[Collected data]
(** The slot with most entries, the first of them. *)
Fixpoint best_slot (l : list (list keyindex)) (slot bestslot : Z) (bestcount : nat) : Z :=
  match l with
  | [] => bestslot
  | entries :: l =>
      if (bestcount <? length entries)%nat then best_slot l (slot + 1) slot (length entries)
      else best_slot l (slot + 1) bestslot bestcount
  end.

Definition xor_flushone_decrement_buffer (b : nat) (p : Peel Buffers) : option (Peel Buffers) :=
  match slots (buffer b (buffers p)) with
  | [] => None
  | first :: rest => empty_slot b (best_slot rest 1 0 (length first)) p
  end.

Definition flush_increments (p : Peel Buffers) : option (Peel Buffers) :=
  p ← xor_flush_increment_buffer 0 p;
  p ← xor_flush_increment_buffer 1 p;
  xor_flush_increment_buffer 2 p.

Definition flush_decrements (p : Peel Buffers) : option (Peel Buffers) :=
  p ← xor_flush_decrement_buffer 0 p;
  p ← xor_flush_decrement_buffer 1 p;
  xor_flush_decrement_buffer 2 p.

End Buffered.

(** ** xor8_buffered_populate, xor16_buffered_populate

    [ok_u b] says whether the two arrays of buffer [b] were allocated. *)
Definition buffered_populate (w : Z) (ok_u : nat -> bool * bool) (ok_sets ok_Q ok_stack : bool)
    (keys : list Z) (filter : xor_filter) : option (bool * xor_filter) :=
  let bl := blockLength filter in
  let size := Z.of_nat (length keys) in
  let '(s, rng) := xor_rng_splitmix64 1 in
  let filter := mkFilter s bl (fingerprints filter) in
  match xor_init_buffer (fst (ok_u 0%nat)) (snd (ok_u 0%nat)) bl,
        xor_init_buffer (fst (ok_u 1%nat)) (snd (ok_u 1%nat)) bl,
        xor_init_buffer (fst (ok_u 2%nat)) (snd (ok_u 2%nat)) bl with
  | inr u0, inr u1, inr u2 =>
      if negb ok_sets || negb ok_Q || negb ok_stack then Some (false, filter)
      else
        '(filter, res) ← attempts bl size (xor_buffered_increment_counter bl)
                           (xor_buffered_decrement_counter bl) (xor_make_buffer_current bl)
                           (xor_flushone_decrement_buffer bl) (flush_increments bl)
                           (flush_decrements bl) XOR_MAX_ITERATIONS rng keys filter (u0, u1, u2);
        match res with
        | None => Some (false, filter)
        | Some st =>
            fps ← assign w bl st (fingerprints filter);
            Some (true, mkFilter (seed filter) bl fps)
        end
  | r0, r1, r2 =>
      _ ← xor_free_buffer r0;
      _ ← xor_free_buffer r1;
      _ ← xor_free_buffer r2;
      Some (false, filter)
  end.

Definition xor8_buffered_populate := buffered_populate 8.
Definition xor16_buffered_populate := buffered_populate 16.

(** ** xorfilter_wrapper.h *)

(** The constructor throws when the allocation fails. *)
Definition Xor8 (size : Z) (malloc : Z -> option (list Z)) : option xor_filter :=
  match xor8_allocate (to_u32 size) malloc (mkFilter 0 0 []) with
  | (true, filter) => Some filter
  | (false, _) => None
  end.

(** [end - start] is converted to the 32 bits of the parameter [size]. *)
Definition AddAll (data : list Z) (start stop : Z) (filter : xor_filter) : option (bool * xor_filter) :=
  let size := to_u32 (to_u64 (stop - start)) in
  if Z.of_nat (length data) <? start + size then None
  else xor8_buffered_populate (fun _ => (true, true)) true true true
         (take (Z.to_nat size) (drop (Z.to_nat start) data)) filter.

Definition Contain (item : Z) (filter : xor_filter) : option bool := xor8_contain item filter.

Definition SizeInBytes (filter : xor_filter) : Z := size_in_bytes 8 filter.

---

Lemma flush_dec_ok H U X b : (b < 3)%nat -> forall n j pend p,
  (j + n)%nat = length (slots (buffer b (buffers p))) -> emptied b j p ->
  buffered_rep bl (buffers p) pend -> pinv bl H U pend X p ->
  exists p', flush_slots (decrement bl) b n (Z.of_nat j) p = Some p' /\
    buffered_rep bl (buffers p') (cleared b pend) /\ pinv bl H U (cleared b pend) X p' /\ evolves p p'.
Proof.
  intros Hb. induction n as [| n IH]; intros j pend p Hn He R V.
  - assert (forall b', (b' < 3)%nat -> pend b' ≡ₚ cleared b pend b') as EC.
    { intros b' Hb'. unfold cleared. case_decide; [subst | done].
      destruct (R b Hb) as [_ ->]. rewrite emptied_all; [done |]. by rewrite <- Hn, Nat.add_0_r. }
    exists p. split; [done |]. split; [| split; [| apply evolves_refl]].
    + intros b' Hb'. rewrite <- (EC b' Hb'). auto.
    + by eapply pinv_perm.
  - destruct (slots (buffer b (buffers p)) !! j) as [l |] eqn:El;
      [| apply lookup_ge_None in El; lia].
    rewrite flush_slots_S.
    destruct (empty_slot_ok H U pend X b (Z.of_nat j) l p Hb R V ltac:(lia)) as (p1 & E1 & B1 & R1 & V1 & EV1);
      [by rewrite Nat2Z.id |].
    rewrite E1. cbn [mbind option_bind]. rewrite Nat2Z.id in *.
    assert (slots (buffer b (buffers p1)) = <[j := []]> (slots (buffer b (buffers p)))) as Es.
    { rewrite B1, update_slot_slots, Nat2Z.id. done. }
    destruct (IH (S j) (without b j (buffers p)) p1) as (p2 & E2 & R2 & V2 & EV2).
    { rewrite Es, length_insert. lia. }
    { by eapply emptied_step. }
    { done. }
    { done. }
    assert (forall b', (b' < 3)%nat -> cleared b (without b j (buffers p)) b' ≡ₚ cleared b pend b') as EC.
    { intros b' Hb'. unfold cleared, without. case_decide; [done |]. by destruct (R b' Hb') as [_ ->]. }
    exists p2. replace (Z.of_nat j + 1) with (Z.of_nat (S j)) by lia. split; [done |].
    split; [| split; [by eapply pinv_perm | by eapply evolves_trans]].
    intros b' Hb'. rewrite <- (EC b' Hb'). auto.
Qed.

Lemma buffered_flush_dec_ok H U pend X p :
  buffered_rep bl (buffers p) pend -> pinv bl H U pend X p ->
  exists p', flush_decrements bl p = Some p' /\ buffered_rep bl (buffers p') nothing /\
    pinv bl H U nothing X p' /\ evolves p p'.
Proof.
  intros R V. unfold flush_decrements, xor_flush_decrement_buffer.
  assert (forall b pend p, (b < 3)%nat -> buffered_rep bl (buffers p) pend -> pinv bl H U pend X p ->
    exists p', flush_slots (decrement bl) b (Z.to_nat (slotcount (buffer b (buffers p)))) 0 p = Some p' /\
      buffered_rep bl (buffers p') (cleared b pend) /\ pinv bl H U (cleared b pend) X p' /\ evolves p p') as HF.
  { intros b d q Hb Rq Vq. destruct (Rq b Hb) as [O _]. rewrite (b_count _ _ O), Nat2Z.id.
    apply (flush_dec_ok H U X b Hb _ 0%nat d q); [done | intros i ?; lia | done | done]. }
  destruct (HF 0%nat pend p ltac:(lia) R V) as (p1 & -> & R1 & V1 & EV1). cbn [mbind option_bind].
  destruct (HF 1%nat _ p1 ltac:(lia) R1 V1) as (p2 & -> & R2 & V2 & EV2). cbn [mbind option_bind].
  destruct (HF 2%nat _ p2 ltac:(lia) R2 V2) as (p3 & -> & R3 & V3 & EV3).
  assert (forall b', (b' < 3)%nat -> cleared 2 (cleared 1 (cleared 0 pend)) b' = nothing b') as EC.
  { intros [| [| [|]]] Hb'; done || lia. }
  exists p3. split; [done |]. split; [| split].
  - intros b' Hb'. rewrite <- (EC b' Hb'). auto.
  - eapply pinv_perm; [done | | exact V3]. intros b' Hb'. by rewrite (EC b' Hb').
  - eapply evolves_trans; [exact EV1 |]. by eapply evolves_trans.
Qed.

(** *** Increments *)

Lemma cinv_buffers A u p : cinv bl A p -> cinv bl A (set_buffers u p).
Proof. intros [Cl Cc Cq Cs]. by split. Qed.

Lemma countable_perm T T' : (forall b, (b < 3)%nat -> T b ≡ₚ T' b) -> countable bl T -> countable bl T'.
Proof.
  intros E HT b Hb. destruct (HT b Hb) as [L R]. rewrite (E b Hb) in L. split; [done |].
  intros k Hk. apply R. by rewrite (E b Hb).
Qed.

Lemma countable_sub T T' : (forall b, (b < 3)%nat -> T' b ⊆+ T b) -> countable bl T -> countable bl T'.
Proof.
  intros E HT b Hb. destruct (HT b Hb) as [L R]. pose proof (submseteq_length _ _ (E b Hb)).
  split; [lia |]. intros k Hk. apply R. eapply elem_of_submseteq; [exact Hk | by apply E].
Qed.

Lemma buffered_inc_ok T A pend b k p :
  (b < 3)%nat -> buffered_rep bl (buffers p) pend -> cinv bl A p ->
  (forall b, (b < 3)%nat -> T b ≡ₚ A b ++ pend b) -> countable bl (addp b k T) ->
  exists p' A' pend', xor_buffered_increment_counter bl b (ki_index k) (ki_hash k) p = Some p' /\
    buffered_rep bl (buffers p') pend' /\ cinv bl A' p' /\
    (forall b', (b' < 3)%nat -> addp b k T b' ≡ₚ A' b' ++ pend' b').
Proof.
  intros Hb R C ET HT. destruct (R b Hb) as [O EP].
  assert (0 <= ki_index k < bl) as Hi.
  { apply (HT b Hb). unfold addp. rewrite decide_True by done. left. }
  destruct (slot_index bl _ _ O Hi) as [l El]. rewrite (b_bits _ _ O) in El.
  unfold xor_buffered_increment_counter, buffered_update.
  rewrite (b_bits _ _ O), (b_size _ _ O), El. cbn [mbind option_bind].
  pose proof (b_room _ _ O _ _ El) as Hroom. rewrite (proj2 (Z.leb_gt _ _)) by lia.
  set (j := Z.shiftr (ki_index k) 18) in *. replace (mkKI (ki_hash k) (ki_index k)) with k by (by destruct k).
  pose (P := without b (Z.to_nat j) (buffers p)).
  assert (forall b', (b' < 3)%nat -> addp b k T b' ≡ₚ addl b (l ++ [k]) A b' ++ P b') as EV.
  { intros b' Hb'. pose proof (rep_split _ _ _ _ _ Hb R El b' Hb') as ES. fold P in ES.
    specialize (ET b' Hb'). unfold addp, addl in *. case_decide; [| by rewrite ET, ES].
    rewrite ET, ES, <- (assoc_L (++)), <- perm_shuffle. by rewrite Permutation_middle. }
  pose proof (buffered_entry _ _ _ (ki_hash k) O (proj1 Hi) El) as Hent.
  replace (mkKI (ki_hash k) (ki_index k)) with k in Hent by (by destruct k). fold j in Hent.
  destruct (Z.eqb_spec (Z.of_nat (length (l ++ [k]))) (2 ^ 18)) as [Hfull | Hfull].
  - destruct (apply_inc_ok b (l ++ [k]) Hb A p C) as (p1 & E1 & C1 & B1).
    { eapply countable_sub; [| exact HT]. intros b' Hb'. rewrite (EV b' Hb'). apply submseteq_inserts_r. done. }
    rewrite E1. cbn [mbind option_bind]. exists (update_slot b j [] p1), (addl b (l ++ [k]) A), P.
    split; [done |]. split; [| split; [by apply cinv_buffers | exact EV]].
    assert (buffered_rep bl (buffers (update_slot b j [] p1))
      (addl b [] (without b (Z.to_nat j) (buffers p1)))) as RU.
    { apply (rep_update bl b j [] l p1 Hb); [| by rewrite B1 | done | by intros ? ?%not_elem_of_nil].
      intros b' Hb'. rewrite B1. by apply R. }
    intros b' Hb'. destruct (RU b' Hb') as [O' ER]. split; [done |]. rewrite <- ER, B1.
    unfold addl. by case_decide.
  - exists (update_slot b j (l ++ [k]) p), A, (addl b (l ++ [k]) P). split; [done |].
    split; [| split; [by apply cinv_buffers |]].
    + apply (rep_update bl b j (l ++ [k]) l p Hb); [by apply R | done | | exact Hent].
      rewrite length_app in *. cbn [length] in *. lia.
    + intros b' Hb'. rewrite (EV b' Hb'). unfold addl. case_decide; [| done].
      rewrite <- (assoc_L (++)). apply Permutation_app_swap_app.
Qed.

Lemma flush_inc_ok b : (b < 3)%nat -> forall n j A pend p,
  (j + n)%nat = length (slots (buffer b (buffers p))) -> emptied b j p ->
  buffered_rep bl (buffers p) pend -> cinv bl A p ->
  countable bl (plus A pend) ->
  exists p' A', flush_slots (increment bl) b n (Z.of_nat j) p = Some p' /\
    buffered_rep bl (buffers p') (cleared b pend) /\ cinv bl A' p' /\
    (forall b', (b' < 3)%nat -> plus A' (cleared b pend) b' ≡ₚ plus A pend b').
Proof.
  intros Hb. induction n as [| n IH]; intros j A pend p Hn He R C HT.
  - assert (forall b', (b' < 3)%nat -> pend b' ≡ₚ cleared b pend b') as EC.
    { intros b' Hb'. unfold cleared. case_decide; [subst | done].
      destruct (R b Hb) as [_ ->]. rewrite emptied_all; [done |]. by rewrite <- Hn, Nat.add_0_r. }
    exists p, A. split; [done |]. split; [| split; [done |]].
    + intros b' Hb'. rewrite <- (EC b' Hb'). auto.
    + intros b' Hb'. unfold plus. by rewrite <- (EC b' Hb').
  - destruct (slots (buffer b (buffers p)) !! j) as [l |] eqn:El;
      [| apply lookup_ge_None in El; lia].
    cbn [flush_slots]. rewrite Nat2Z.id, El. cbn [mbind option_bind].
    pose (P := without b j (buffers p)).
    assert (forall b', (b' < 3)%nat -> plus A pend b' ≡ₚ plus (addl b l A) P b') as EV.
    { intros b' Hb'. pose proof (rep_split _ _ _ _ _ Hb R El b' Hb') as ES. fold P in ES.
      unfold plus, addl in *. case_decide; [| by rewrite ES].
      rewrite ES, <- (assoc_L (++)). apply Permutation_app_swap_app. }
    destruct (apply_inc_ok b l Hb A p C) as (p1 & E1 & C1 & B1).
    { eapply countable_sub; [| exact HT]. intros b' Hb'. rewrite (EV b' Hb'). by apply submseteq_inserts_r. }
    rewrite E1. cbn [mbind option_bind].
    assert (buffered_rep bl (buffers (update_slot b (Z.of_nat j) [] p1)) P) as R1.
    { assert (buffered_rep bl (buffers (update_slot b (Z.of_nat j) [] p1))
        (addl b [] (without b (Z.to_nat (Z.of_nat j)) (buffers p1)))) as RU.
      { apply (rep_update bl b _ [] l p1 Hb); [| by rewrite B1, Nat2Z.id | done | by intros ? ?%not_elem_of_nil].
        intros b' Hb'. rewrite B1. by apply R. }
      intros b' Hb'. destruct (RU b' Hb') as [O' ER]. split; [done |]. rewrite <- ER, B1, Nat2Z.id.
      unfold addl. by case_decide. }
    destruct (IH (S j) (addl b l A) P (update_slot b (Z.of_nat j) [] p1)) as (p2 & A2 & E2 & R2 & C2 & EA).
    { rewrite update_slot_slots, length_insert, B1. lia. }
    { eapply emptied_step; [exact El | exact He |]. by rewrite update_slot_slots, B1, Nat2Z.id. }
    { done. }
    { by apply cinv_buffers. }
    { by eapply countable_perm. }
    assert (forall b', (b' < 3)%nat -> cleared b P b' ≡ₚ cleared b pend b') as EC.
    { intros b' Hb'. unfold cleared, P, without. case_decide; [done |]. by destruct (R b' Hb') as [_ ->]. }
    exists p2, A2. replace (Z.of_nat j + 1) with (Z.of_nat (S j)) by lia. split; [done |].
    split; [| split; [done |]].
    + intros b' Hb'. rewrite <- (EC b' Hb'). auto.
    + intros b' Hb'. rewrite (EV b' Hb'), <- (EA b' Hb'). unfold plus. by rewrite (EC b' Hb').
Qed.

* _HOW TO COMPLETE THIS TASK_:
All lines that hold the word "keys" should be copied from the data.

* _SOLUTION TO THE PROBLEM_:
    (keys : list Z) (filter : xor_filter) : option (bool * xor_filter) :=
  let size := Z.of_nat (length keys) in
                           (flush_decrements bl) XOR_MAX_ITERATIONS rng keys filter (u0, u1, u2);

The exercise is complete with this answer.